Glenda B. Claborne
Jour 205/3
November 5, 1997
Rewrite



Mark Kimble was lured into journalism by the best seats given to sportswriters but he is staying on because of the special access to people only journalism can provide.

"I enjoy talking to the wide variety of people that I can come in contact with working for a newspaper. You can be nosy and ask people questions that you can't otherwise," Kimble said.

Kimble brings more than three decades of journalism experience into teaching an advanced reporting class at the University of Arizona. He had been teaching, off and on, for the university's journalism department for 15 years.

His experience stretches back to his high school days at Salpointe Catholic High School where he started writing sports columns for and then becoming sports editor of the school paper in his senior year, 1969-70. He also covered high school sports for the Arizona Daily Star in 1968 and 1969.

After graduating from Salpointe in 1970, he went to the University of Arizona where he was sports editor of the Arizona Daily Wildcat for three years and then editor-in-chief in his last year in college. He graduated with a B.A in Journalism in 1974.

Kimble worked briefly for the Associated Press in Miami before joining the Tucson Citizen as a reporter in 1974. Since then he took on bigger responsibilities with the afternoon paper as assistant city editor, city editor, assistant managing editor and as associate editor, a position he has held for four years now.

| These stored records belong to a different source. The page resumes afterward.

Lemma kept_on_node {E E' A} (e : E -> E') (m : GoM N E A) : frame g m -> frame behind (on_node e m).
Proof. intros Hm s. specialize (Hm (ce_node s)). unfold on_node. by destruct (m (ce_node s)). Qed.
Lemma kept_try_db {E A} (m : GoM KV E A) : frame behind (try_node (on_db m)).
Proof. intros s. unfold try_node, on_db, behind. destruct (m _). simpl. apply kept_registry. Qed.
Lemma kept_head : frame behind GetCurrentBlock.
Proof. apply kept_on_node, kept_current. Qed.
Lemma kept_header b : frame behind (header_of b : Ce BlockHeader).
Proof. unfold header_of. case_match; [apply frame_ret|apply frame_panic]. Qed.
Hint Resolve kept_try_db kept_head kept_header : engine_frame.
Lemma kept_transactions clk txs : forall i, frame behind (validateBlockTransactions clk i txs).
Proof.
  induction txs as [|tx txs IH]; intros i; cbn [validateBlockTransactions]; [framed|].
  apply frame_bind; [apply kept_on_node, kept_transaction|]. framed.
Qed.
Hint Resolve kept_transactions : engine_frame.
Lemma kept_check_block clock clk b h : frame behind (check_block (Pub:=Pub) Keccak256 Sha256 cfg clock clk b h).
Proof.
  unfold check_block, engine_validateBlockStructure, validateBlockHash, validateBlockSignature, validateSlotTime, validateVRFProof, validateGasUsage, validateProposer.
  framed.
Qed.
Lemma kept_stuck clock clk b : frame behind (stuck_validation (Pub:=Pub) Keccak256 Sha256 cfg clock clk b).
Proof.
  unfold stuck_validation. destruct b as [b|]; [|framed]. destruct (blk_Header b) as [h|]; [|framed]. intros s.
  pose proof (kept_check_block clock clk b h s) as F. by destruct (check_block _ _ _ _ _ _ _ s) as [[]].
Qed.
Hint Resolve kept_stuck : engine_frame.
Lemma frame_stuck_block clock clk p : frame behind (stuck_block (Pub:=Pub) Keccak256 Sha256 cfg clock clk p).
Proof. unfold stuck_block. framed. Qed.
Lemma frame_handle_proposal clock clk exec p : frame behind (handleBlockProposal (Pub:=Pub) Keccak256 Sha256 cfg clock clk exec p).
Proof.
  intros s. unfold handleBlockProposal, ce_locked. destruct (mutex_call true W (ce_mu s)) as [[l|e| |]|] eqn:Hl; try done.
  assert (Hw : writer l = true) by (unfold mutex_call in Hl; by case_match; simplify_eq).
  unfold logged, attempt, mbind, GoM_bind. rewrite receive_block_held by done. pose proof (frame_stuck_block clock clk p (ce_set_mu l s)) as F.
  destruct (stuck_block _ _ _ _ _ p (ce_set_mu l s)) as [r s1]. simpl in F.
  destruct r; simpl; repeat case_match; simplify_eq; exact F.
Qed.
End Kept.

(** ** The running engine *)

Section Running.
Context `{MapOrder} {N : Type} `{Slasher N} `{ports : EnginePorts N} {Pub Priv : Type} `{Secp256k1 Pub Priv}.
Context (Keccak256 Sha256 : list byte -> list byte) (cfg : EngineConfig) (key : @PrivateKeyImpl Priv) (nodeAddress : string).
Context (on_evidence : SlashingEvidence -> GoM (@engine N) ce_err unit).
Notation engine := (@engine N).
Notation Ce := (GoM engine ce_err).

(** Where the slot loop stands. *)
Inductive stage : Type :=
| Waiting
| Paused
| Turn (t : string * bool * Z)
| Attesting.
Definition stage_after (r : option (string * bool * Z)) : stage := match r with Some t => Turn t | None => Waiting end.

(** The engine, the slot loop, the received messages, and the attestations that
    the goroutines of earlier slots still have to work through. *)
Record system : Type := MkSystem { sys_engine : engine; sys_stage : stage; sys_inbox : list message; sys_jobs : list (list Attestation) }.
Definition started (s : engine) : system := MkSystem s Waiting [] [].

Definition finished {E A} (r : outcome E A) : Prop := match r with Ok _ | Err _ => True | _ => False end.
Inductive step : system -> system -> Prop :=
| EnterSlot clock e e' inbox jobs g r : processSlot_enter Keccak256 cfg nodeAddress clock e = (Ok (g, r), e') ->
    step (MkSystem e Waiting inbox jobs) (MkSystem e' (match g with Pause => Paused | _ => stage_after r end) inbox jobs)
| ResumeSlot clock e e' inbox jobs r : processSlot_resume Keccak256 nodeAddress clock e = (Ok r, e') ->
    step (MkSystem e Paused inbox jobs) (MkSystem e' (stage_after r) inbox jobs)
| TakeTurn clock exec drained t e e' inbox jobs : processSlot_propose Keccak256 Sha256 cfg key nodeAddress clock exec drained t e = (Ok tt, e') ->
    step (MkSystem e (Turn t) inbox jobs) (MkSystem e' Attesting inbox jobs)
| Attest now e e' inbox jobs copy : processSlot_attest Keccak256 cfg key nodeAddress now e = (Ok copy, e') ->
    step (MkSystem e Attesting inbox jobs) (MkSystem e' Waiting inbox (omap (fun k => copy !! k) (map_order copy) :: jobs))
| WorkAttestation now1 now2 e e' st inbox jobs1 jobs2 a l : processAttestation_async (Pub:=Pub) Keccak256 cfg now1 now2 a e = (Ok tt, e') ->
    step (MkSystem e st inbox (jobs1 ++ (a :: l) :: jobs2)) (MkSystem e' st inbox (jobs1 ++ l :: jobs2))
| FollowForkChoice exec now e e' st inbox jobs1 jobs2 : updateForkChoice cfg exec now e = (Ok tt, e') ->
    step (MkSystem e st inbox (jobs1 ++ [] :: jobs2)) (MkSystem e' st inbox (jobs1 ++ jobs2))
| FromNetwork ev e st inbox jobs m : forwardNetworkToConsensus (E:=unit) ev = Ok (Some m) ->
    step (MkSystem e st inbox jobs) (MkSystem e st (inbox ++ [m]) jobs)
| HandleMessage t m e e' st inbox jobs : messageHandler (Pub:=Pub) Keccak256 Sha256 cfg on_evidence t m e = (Ok tt, e') ->
    step (MkSystem e st (m :: inbox) jobs) (MkSystem e' st inbox jobs)
| Announced now1 now2 v e e' r st inbox jobs : announce cfg now1 now2 v e = (r, e') -> finished r ->
    step (MkSystem e st inbox jobs) (MkSystem e' st inbox jobs)
| NetworkTakes k e st inbox jobs : step (MkSystem e st inbox jobs) (MkSystem (ce_take k e) st inbox jobs)
| Reinitialized clock e e' st inbox jobs : ReinitializeValidatorSet clock e = (Ok tt, e') ->
    step (MkSystem e st inbox jobs) (MkSystem e' st inbox jobs)
| SyncingSet b e e' st inbox jobs : SetSyncing b e = (Ok tt, e') ->
    step (MkSystem e st inbox jobs) (MkSystem e' st inbox jobs).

The department had always preferred faculty with this kind of solid professional experience. Kimble said that the department does "a good job keeping a balance between the scholarly aspect of journalism and people who practice it still."

Kimble writes a weekly (Thursdays) column for the Citizen and also appears on Fridays on the Reporters' Roundtable segment of the "Arizona Illustrated" on KUAT-TV, Channel 6.

Some media pundits predict the death of the afternoon newspapers sometime soon. Kimble acknowledged that the trend has been that the number of evening papers dropping and that of morning papers going up.

"But," he said, "it's something that we can't sit around and worry about. All we can do is put out what we consider is the best paper we can do and give people a choice."

The Tucson Citizen and the Arizona Daily Star entered into a joint operating agreement in 1940 to share mechanical and business functions but to remain competitive in their editorial and news content.

While some people say this is bad for competition, Kimble said the agreement did not jeopardize the papers' independence and competitiveness. He added that the agreement with equal partnership between the two papers had actually made it possible for a morning paper and an evening paper to survive in a town the size of Tucson.

Many in the news business worry about the effects of ownership by large media and non-media corporations. Kimble and several Citizen employees worried too 20 years ago when the paper was bought by the Gannett Co. from a local owner.

He now says he has no horrible problem working for a paper owned by the largest national chain. While acknowledging that there are pressures to give good financial returns, more than the previous year, to stockholders of publicly-owned companies like Gannett, Kimble said the Citizen has kept its independence, editorially and in news content.

In addition to the benefits that one newspaper cannot have otherwise such as Washington coverage by a Gannett employee and training of staff by Gannett, Kimble said there is opportunity for advancement to another Gannett paper.

But Kimble has no intention of working anywhere else but Tucson where he lived most of his life.